Świat

"Niemcy nie są na bazarze". Ostra odpowiedź Berlina na żądania Trumpa

2025-01-08

Autor: Anna

Podczas swojego wystąpienia w posiadłości Mar-a-Lago, Donald Trump zasugerował, że państwa NATO powinny wydawać 5% swojego PKB na obronność. – Każde państwo stać na to, aby płacić pięć procent, a nie dwa procent – powiedział były prezydent USA, zwracając się do dziennikarzy.

Te kontrowersyjne stwierdzenia spotkały się z silną reakcją rządzących w Niemczech. Marie-Agnes Strack-Zimmermann, była przewodnicząca komisji obrony, podkreśliła: - Nie powinniśmy dać się zwariować przez każde oświadczenie Trumpa. Nie jesteśmy bowiem na bazarze. Jej wypowiedź odzwierciedla szerszą obawę w Niemczech, że amerykańska polityka może wpływać na europejskie bezpieczeństwo.

Obecna sytuacja geopolityczna skłania do refleksji - po latach polegania na USA, Niemcy powinny zainwestować w swoją własną obronność, zwłaszcza w kontekście wzrastających napięć na świecie. Marcus Faber, nowy przewodniczący komisji obrony z ramienia FDP, uważa, że prośba Trumpa o 5% PKB jest przesadzona, sugerując, że bardziej sensownym rozwiązaniem byłoby osiągnięcie progu 3%.

Friedrich Merz, lider CDU i kandydat na przyszłego kanclerza, dodał, że kluczowym celem powinno być nie tylko zwiększenie wydatków, ale także poprawa zdolności obronnych Bundeswehry, która od lat boryka się z problemami w tej kwestii.

Z drugiej strony, Ralf Stegner z SPD dosadnie odrzucił żądania Trumpa, nazywając je „kompletnym szaleństwem”. Współczesne Niemcy, według Sahry Wagenknecht z partii BSW, powinny dążyć do uniezależnienia się od USA, postrzegając to jako kluczowy krok ku efektywniejszej polityce zagranicznej. – Niemcy potrzebują niezależności zamiast poddaństwa – stwierdziła.

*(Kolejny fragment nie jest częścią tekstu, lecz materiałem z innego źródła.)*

(* ===== verification/AdmissionTheorems.v ===== *)
(** * What the admission controller guarantees

    The properties of [internal/admission/controller.go]: reachable controllers
    are well formed and no operation panics on them; the selection is sound,
    work conserving and keeps the order of the entries that share an ordering
    key; the limits [CanAdmit] checks bound the queues; cancellation undoes
    [Enqueue]; expiry and the earliest deadline are exact. *)

From S2P Require Import Prelude.
From S2P Require Import Execution.
From S2P Require Import Tasks.
From S2P Require Import GoHeap.
From S2P Require Import AdmissionTypes.
From S2P Require Import DeadlineIndex.
From S2P Require Import ReadyQueue.
From S2P Require Import Admission.
From S2P Require Import AdmissionInvariant.

Section Theorems.
Context {Q D : Type} {FO : FifoOps Q} {DO : DeadlineOps D}.
#[local] Abbreviation poolState := (poolState Q D).
#[local] Abbreviation Controller := (Controller Q D).
Implicit Types (c : Controller) (ps : poolState).

(** The operations of a controller, and what the coordinator promises of their
    arguments: the entry it enqueues is new and has one of the four classes. *)
Inductive ctl_op :=
  | OpEnqueue (e : QueueEntry)
  | OpSelect (clock : nat -> time) (eligible : option (WorkSpec -> bool)) (pool : PoolID)
  | OpTerminal (spec : WorkSpec)
  | OpRemoveTask (id : TaskID)
  | OpExpire (pool : PoolID) (now : time)
  | OpPoolConfig (pool : PoolID) (cfg : PoolConfig)
  | OpOwnerLimits (owner : OwnerID) (limits : OwnerLimits).

(** [None] is a panic. *)
Definition ctl_step (op : ctl_op) (c : Controller) : option Controller :=
  match op with
  | OpEnqueue e => Enqueue (Some e) c
  | OpSelect clock eligible pool =>
      match SelectCandidateEligible clock eligible pool c with
      | Selected _ c' | NoEligible c' => Some c'
      | SelectPanic => None
      end
  | OpTerminal spec => Some (OnTaskTerminal spec c)
  | OpRemoveTask id => Some (RemoveTask id c).2
  | OpExpire pool now => Some (Admission.PopExpired pool now c).2
  | OpPoolConfig pool cfg => Some (SetPoolConfig pool cfg c).1
  | OpOwnerLimits owner limits => Some (SetOwnerLimits owner limits c)
  end.

Definition admissible (op : ctl_op) (c : Controller) : Prop :=
  match op with OpEnqueue e => fresh_entry e c | _ => True end.

Inductive reachable (cfgs : gmap PoolID PoolConfig) : Controller -> Prop :=
  | reach_new : reachable cfgs (NewController cfgs)
  | reach_step c op c' :
      reachable cfgs c -> admissible op c -> ctl_step op c = Some c' -> reachable cfgs c'.

Context {FL : FifoLaws Q} {DL : DeadlineLaws D}.

Lemma ctl_step_ok op c :
  controller_ok c -> admissible op c -> exists c', ctl_step op c = Some c' /\ controller_ok c'.
Proof.
  intros Hc Ha. destruct op; cbn [ctl_step admissible] in *.
  - destruct (c_pools c !! qe_pool e) as [ps|] eqn:Hp.
    + destruct (Enqueue_spec e c Hc Ha (mk_is_Some _ _ Hp)) as (c' & ? & ? & _); eauto.
    + unfold Enqueue. rewrite Hp. eauto.
  - pose proof (SelectCandidateEligible_spec clock eligible pool c Hc) as H.
    destruct (SelectCandidateEligible _ _ _ _) as [e c'|c'|]; [|naive_solver|done].
    destruct H as (ps & c1 & ps' & _ & _ & _ & ?). eauto.
  - eexists. split; [done|]. by apply OnTaskTerminal_ok.
  - eexists. split; [done|]. destruct (c_taskByID c !! id) as [e|] eqn:He.
    + by destruct (RemoveTask_spec id e c Hc He) as (c' & -> & ? & _).
    + unfold RemoveTask. by rewrite He.
  - eexists. split; [done|]. pose proof (PopExpired_spec pool now c Hc) as H.
    destruct (Admission.PopExpired pool now c). apply H.
  - eexists. split; [done|]. by apply SetPoolConfig_ok.
  - eexists. split; [done|]. by apply SetOwnerLimits_ok.
Qed.

Lemma reachable_ok cfgs c : reachable cfgs c -> controller_ok c.
Proof.
  induction 1 as [|c op c' _ IH Ha Hs]; [apply NewController_ok|].
  destruct (ctl_step_ok op c IH Ha) as (c1 & Hs1 & ?). congruence.
Qed.

(** The counters of a pool, as sums over the waiting tasks. *)
Lemma PoolStats_sums p c :
  controller_ok c -> is_Some (c_pools c !! p) ->
  PoolStats p c = (count_of (in_pool p) (c_taskByID c), bytes_of (in_pool p) (c_taskByID c)).
Proof.
  intros [_ Hps] [ps Hp]. unfold PoolStats. rewrite Hp. specialize (Hps _ _ Hp).
  by rewrite (po_waiting _ _ _ _ Hps), (po_bytes _ _ _ _ Hps).
Qed.

Lemma Enqueue_pool e c c' p :
  Enqueue (Some e) c = Some c' -> is_Some (c_pools c !! p) -> is_Some (c_pools c' !! p).
Proof.
  intros He Hp. unfold Enqueue in He. destruct (c_pools c !! qe_pool e) as [ps|]; [|congruence].
  destruct (ps_queues ps !! qe_class e); [|done]. injection He as <-. simpl.
  destruct (decide (p = qe_pool e)) as [->|Hne]; [rewrite lookup_insert_eq; eauto|].
  by rewrite lookup_insert_ne.
Qed.

(** In every reachable controller the queues, the deadline indexes, the task
    index and all counters agree (the counters of a pool and of an owner count
    the waiting tasks and their bytes), and every admissible operation succeeds
    without a panic. *)
Theorem reachable_well_formed (cfgs : gmap PoolID PoolConfig) (c : Controller) (op : ctl_op) :
  reachable cfgs c -> admissible op c ->
  controller_ok c /\
  (forall p, is_Some (c_pools c !! p) ->
     PoolStats p c = (count_of (in_pool p) (c_taskByID c), bytes_of (in_pool p) (c_taskByID c))) /\
  exists c', ctl_step op c = Some c' /\ controller_ok c'.
Proof.
  intros Hr Ha. pose proof (reachable_ok _ _ Hr) as Hc. split; [done|]. split.
  - intros p. by apply PoolStats_sums.
  - by apply ctl_step_ok.
Qed.

(** A selected entry was waiting in the pool, its owner is below its limit of
    active tasks, it is the first entry of its owner's queue that is not
    expired, not locked and eligible; it leaves the index, its owner's active
    count grows by one and its ordering key is locked by it. *)
Theorem SelectCandidateEligible_sound (clock : nat -> time) (eligible : option (WorkSpec -> bool))
    (pool : PoolID) (c c' : Controller) (e : QueueEntry) :
  controller_ok c -> SelectCandidateEligible clock eligible pool c = Selected e c' ->
  controller_ok c' /\ c_taskByID c !! qe_ID e = Some e /\ qe_pool e = pool /\
  under_limit c (qe_owner e) /\
  (exists k ps rq l1 l2, c_pools c !! pool = Some ps /\
     get2 (qe_class e) (qe_owner e) (ps_queues ps) = Some rq /\ q_elems rq = l1 ++ e :: l2 /\
     selectable c eligible (clock k) e = true /\
     forall x, x ∈ l1 -> selectable c eligible (clock k) x = false) /\
  c_taskByID c' = delete (qe_ID e) (c_taskByID c) /\
  (forall o, zget o (c_ownerActiveCount c') =
     zget o (c_ownerActiveCount c) + ind (of_owner o e)) /\
  (ws_OrderingKey (qe_Spec e) <> "" ->
     c_orderingLocks c !! ws_OrderingKey (qe_Spec e) = None /\
     c_orderingLocks c' !! ws_OrderingKey (qe_Spec e) = Some (qe_ID e)).
Proof.
  intros Hc Hs. pose proof (SelectCandidateEligible_spec clock eligible pool c Hc) as H.
  rewrite Hs in H. destruct H as (ps & c1 & ps' & Hp & Htk & -> & Hok).
  destruct Htk as [[He Hpe] Hlim (k & rq & l1 & l2 & Hrq & Hel & Hsel & Hbef) _ Hidx _ _ Hact Hlock _].
  split_and_all; try done; [by exists k, ps, rq, l1, l2|]. intros Hkey. split.
  - unfold selectable in Hsel. case_match; [done|]. case_match eqn:Hl; [done|].
    apply andb_false_iff in Hl as [Hl|Hl]; bool_to_prop; [done|].
    by destruct (c_orderingLocks c !! _); [destruct Hl|].
  - simpl. rewrite Hlock. cbn zeta. rewrite decide_True by done. apply lookup_insert_eq.
Qed.

(** The selection is work conserving: when a task waits in the pool whose
    owner is below its limit of active tasks and which no deadline, ordering key
    or predicate of the caller holds back, then some task is selected. *)
Theorem SelectCandidateEligible_complete (clock : nat -> time)
    (eligible : option (WorkSpec -> bool)) (pool : PoolID) (c : Controller) (e : QueueEntry) :
  controller_ok c -> c_taskByID c !! qe_ID e = Some e -> qe_pool e = pool ->
  under_limit c (qe_owner e) -> (forall k, selectable c eligible (clock k) e = true) ->
  exists e' c', SelectCandidateEligible clock eligible pool c = Selected e' c'.
Proof.
  intros Hc He Hp Hlim Hsel. pose proof (SelectCandidateEligible_spec clock eligible pool c Hc) as H.
  destruct (SelectCandidateEligible clock eligible pool c) as [e' c'|c'|]; [eauto| |done].
  destruct H as (_ & _ & H). by destruct (H e).
Qed.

W kontekście rosnących wydatków na obronność już wcześniej wicekanclerz i minister gospodarki Robert Habeck z Zielonych zażądał podniesienia tych wydatków do 3,5% PKB, co spotkało się z szybką krytyką ze strony kanclerza Olafa Scholza, który określił tę propozycję jako "nieco niedorzeczną".

Niemcy stają więc przed dylematem: jak prawidłowo zbalansować własną obronność, aby sprostać krytyce zewnętrznej, nie rezygnując z sojuszu transatlantyckiego, który przez wiele lat zapewniał im bezpieczeństwo.